▶ Extracted information
(** [findChildren<QWidget*>()]: the descendants in pre-order, the
    widget itself excluded. *)
Fixpoint descendants (t : WTree) : list Widget :=
  let 'WNode _ cs := t in
  (fix go (l : list WTree) : list Widget :=
     match l with
     | [] => []
     | c :: r => root c :: descendants c ++ go r
     end) cs.

(** [findChild<QWidget*>(name)]: the children first, then each child's
    subtree in turn. *)
Fixpoint findChild (name : QString) (t : WTree) : option Widget :=
  let 'WNode _ cs := t in
  match (fix first (l : list WTree) : option Widget :=
           match l with
           | [] => None
           | c :: r => if bool_decide (w_objectName (root c) = name) then Some (root c) else first r
           end) cs with
  | Some w => Some w
  | None =>
      (fix go (l : list WTree) : option Widget :=
         match l with
         | [] => None
         | c :: r => match findChild name c with Some w => Some w | None => go r end
         end) cs
  end.

(** The subtree of the widget [id], and its parent. *)
Fixpoint subtree (id : nat) (t : WTree) : option WTree :=
  let 'WNode w cs := t in
  if bool_decide (w_id w = id) then Some t
  else (fix go (l : list WTree) : option WTree :=
          match l with
          | [] => None
          | c :: r => match subtree id c with Some s => Some s | None => go r end
          end) cs.

Fixpoint parent_of (id : nat) (t : WTree) : option Widget :=
  let 'WNode w cs := t in
  if existsb (fun c => bool_decide (w_id (root c) = id)) cs then Some w
  else (fix go (l : list WTree) : option Widget :=
          match l with
          | [] => None
          | c :: r => match parent_of id c with Some p => Some p | None => go r end
          end) cs.

Definition lookup_widget (t : WTree) (id : nat) : option Widget :=
  head (filter (fun w => w_id w = id) (root t :: descendants t)).

(** A change of one widget's properties everywhere in the tree. *)
Fixpoint tree_map (f : Widget -> Widget) (t : WTree) : WTree :=
  let 'WNode w cs := t in WNode (f w) (tree_map f <$> cs).

Definition set_buddy_prop (id : nat) (v : QString) (w : Widget) : Widget :=
  if bool_decide (w_id w = id) then
    mkWidget (w_id w) (w_kind w) (w_objectName w) (w_hidden w) (w_managed w) (w_focusPolicy w)
      (w_promoted w) (Some v) (w_geometry w) (w_direction w)
  else w.

Definition is_label (w : Widget) : bool := if w_kind w is KLabel then true else false.

(** [canBeBuddy]: not a layout or a label, not the main container, not
    hidden, and a readable focus policy other than [NoFocus] (or a
    promoted widget). *)
Definition canBeBuddy (mainContainer : nat) (w : Widget) : bool :=
  match w_kind w with
  | KLayoutWidget | KLabel => false
  | KOther =>
      if bool_decide (w_id w = mainContainer) || w_hidden w then false
      else match w_focusPolicy w with
           | None => false
           | Some q => (if q is Some p then bool_decide (p <> NoFocus) else false) || w_promoted w
           end
  end.

(** [buddy(label, core)]: the property's text, empty without one. *)
Definition buddy (label : Widget) : QString :=
  match w_buddy label with Some s => s | None => [] end.
(** Inserting a new action anywhere and removing it again gives the list
    back: [InsertActionIntoCommand::undo] after [redo]. *)
Lemma insert_remove_roundtrip l before a : ta_id a ∉ act_ids l ->
  removeAction (insertAction l before a) a = l.
Proof.
  intros Ha. unfold insertAction. rewrite bool_decide_false by done.
  assert (Hsplit : forall l1 l2, l1 ++ l2 = l -> removeAction (l1 ++ a :: l2) a = l).
  { intros l1 l2 <-. unfold removeAction. rewrite filter_app, filter_cons_False by (intros Hne; by apply Hne).
    rewrite act_ids_app in Ha. rewrite <- filter_app. apply removeAction_absent. by rewrite act_ids_app. }
  destruct before as [b|]; [destruct (list_find _ _) as [[i ?]|]|].
  - apply Hsplit, take_drop.
  - exact (Hsplit l [] (app_nil_r l)).
  - exact (Hsplit l [] (app_nil_r l)).
Qed.

Lemma set_actions_same tb : set_actions tb (tb_actions tb) = tb.
Proof. by destruct tb. Qed.

Lemma tb_actions_set tb l : tb_actions (set_actions tb l) = l.
Proof. done. Qed.

Lemma set_actions_twice tb l1 l2 : set_actions (set_actions tb l1) l2 = set_actions tb l2.
Proof. done. Qed.

Lemma fw_undo_push f c :
  fw_undo (fw_push f c) = mkFilter (cmd_undo (cmd_redo (f_tb f) c) c) (f_start f) (f_history f) (f_next f) (f_indicator f).
Proof. unfold fw_undo, fw_push. cbn. by rewrite last_snoc, removelast_last. Qed.

(** Every command keeps the identities on the tool bar unique. *)
Lemma cmd_redo_nodup : forall c tb, NoDup (act_ids (tb_actions tb)) -> NoDup (act_ids (tb_actions (cmd_redo tb c))).
Proof.
  fix IH 1. intros [a b|a b|a| |t cs] tb H; cbn; try done.
  - by apply insertAction_nodup.
  - by apply removeAction_nodup.
  - revert tb H. induction cs as [|c cs IHcs]; intros tb H; cbn; [done|]. apply IHcs, IH, H.
Qed.

Lemma fw_push_unique f c : actions_unique f -> actions_unique (fw_push f c).
Proof. apply cmd_redo_nodup. Qed.

Lemma set_indicator_unique f p : actions_unique f -> actions_unique (set_indicator f p).
Proof. done. Qed.

Lemma set_start_unique f p : actions_unique f -> actions_unique (set_start f p).
Proof. done. Qed.

Lemma hideDragIndicator_unique f : actions_unique f -> actions_unique (hideDragIndicator f).
Proof. done. Qed.

Lemma next_unique tb s h n i : actions_unique (mkFilter tb s h n i) -> actions_unique (mkFilter tb s h (S n) i).
Proof. done. Qed.

Create HintDb toolbar.
#[local] Hint Resolve fw_push_unique set_indicator_unique set_start_unique hideDragIndicator_unique
  next_unique : toolbar.

(** Splits a handler into its branches. *)
Ltac handler_cases := repeat (case_match || case_bool_decide); simplify_eq/=.

Lemma drag_event_unique f ev : actions_unique f -> actions_unique (drag_event f ev).
Proof.
  intros H. destruct ev; cbn;
    unfold handleDragEnterMoveEvent, handleDragLeaveEvent, handleDropEvent; handler_cases; eauto with toolbar.
Qed.

Lemma drag_events_unique during f : actions_unique f -> actions_unique (fold_left drag_event during f).
Proof.
  revert f. induction during; intros f H; cbn; [done|]. by apply IHduring, drag_event_unique.
Qed.
#[local] Hint Resolve drag_event_unique drag_events_unique : toolbar.

Lemma startDrag_unique f pos ctrl during ignored :
  actions_unique f -> actions_unique (startDrag f pos ctrl during ignored).
Proof. intros H. unfold startDrag. handler_cases; eauto 10 with toolbar. Qed.

Lemma trigger_unique f m : actions_unique f -> actions_unique (trigger f m).
Proof.
  intros H. destruct m; cbn;
    unfold slotInsertSeparator, slotRemoveSelectedAction, slotRemoveToolBar; eauto with toolbar.
Qed.
#[local] Hint Resolve startDrag_unique trigger_unique : toolbar.

Lemma eventFilter_unique f ev : actions_unique f -> actions_unique (eventFilter f ev).2.
Proof.
  intros H. destruct ev; cbn;
    unfold handleContextMenuEvent, handleDragEnterMoveEvent, handleDragLeaveEvent, handleDropEvent,
      handleMousePressEvent, handleMouseReleaseEvent, handleMouseMoveEvent;
    handler_cases; eauto 10 with toolbar.
Qed.

Lemma action_at_nat l (i : nat) : action_at l (Z.of_nat i) = l !! i.
Proof. unfold action_at. destruct (Z.ltb_spec (Z.of_nat i) 0); [lia|]. by rewrite Nat2Z.id. Qed.

Lemma action_at_succ l (i : nat) : action_at l (Z.of_nat i + 1) = l !! S i.
Proof. by rewrite <- action_at_nat, Nat2Z.inj_succ, Z.add_1_r. Qed.

(** Enter, move and leave events of a drag only move the indicator. *)
Lemma drag_events_no_drop during f : Forall (fun e => is_drop e = false) during ->
  f_tb (fold_left drag_event during f) = f_tb f /\ f_history (fold_left drag_event during f) = f_history f.
Proof.
  intros Hd. revert f. induction Hd as [|e during He _ IH]; intros f; [done|]. cbn.
  destruct (IH (drag_event f e)) as [-> ->].
  destruct e as [[[|a ?]|] pos| |]; cbn in *; try done;
    unfold handleDragEnterMoveEvent; handler_cases; done.
Qed.

(** The action that follows the removed one is where the ignored move
    drag puts it back ([currentActions.at(index)]). *)
Lemma previous_after_remove l (i : nat) a : NoDup (act_ids l) -> l !! i = Some a ->
  (if (0 <=? Z.of_nat i) && (Z.of_nat i <? Z.of_nat (length (removeAction l a)))
   then action_at (removeAction l a) (Z.of_nat i) else None) = l !! S i.
Proof.
  intros Hnd Hi. rewrite (removeAction_at l i a Hnd Hi), action_at_nat.
  assert (Hlen : (i < length l)%nat) by (apply lookup_lt_is_Some; eauto).
  rewrite length_app, length_take_le, length_drop by lia.
  assert (H0 : (0 <=? Z.of_nat i) = true) by (apply Z.leb_le; lia). rewrite H0. cbn [andb].
  destruct (Z.of_nat i <? Z.of_nat (i + (length l - S i))) eqn:E; cbn.
  - rewrite lookup_app_r by (rewrite length_take_le; lia).
    rewrite length_take_le, lookup_drop by lia. f_equal. lia.
  - apply Z.ltb_ge in E. symmetry. apply lookup_ge_None. lia.
Qed.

▶ Prompt
Reprint exactly the lines above that start at the one with "actions_unique f -> actions_unique (startDrag" and end at the one with "Lemma action_at_nat l", keeping both and adding none.

▶ Completed exercise
  actions_unique f -> actions_unique (startDrag f pos ctrl during ignored).
Proof. intros H. unfold startDrag. handler_cases; eauto 10 with toolbar. Qed.

Lemma trigger_unique f m : actions_unique f -> actions_unique (trigger f m).
Proof.
  intros H. destruct m; cbn;
    unfold slotInsertSeparator, slotRemoveSelectedAction, slotRemoveToolBar; eauto with toolbar.
Qed.
#[local] Hint Resolve startDrag_unique trigger_unique : toolbar.

Lemma eventFilter_unique f ev : actions_unique f -> actions_unique (eventFilter f ev).2.
Proof.
  intros H. destruct ev; cbn;
    unfold handleContextMenuEvent, handleDragEnterMoveEvent, handleDragLeaveEvent, handleDropEvent,
      handleMousePressEvent, handleMouseReleaseEvent, handleMouseMoveEvent;
    handler_cases; eauto 10 with toolbar.
Qed.

Lemma action_at_nat l (i : nat) : action_at l (Z.of_nat i) = l !! i.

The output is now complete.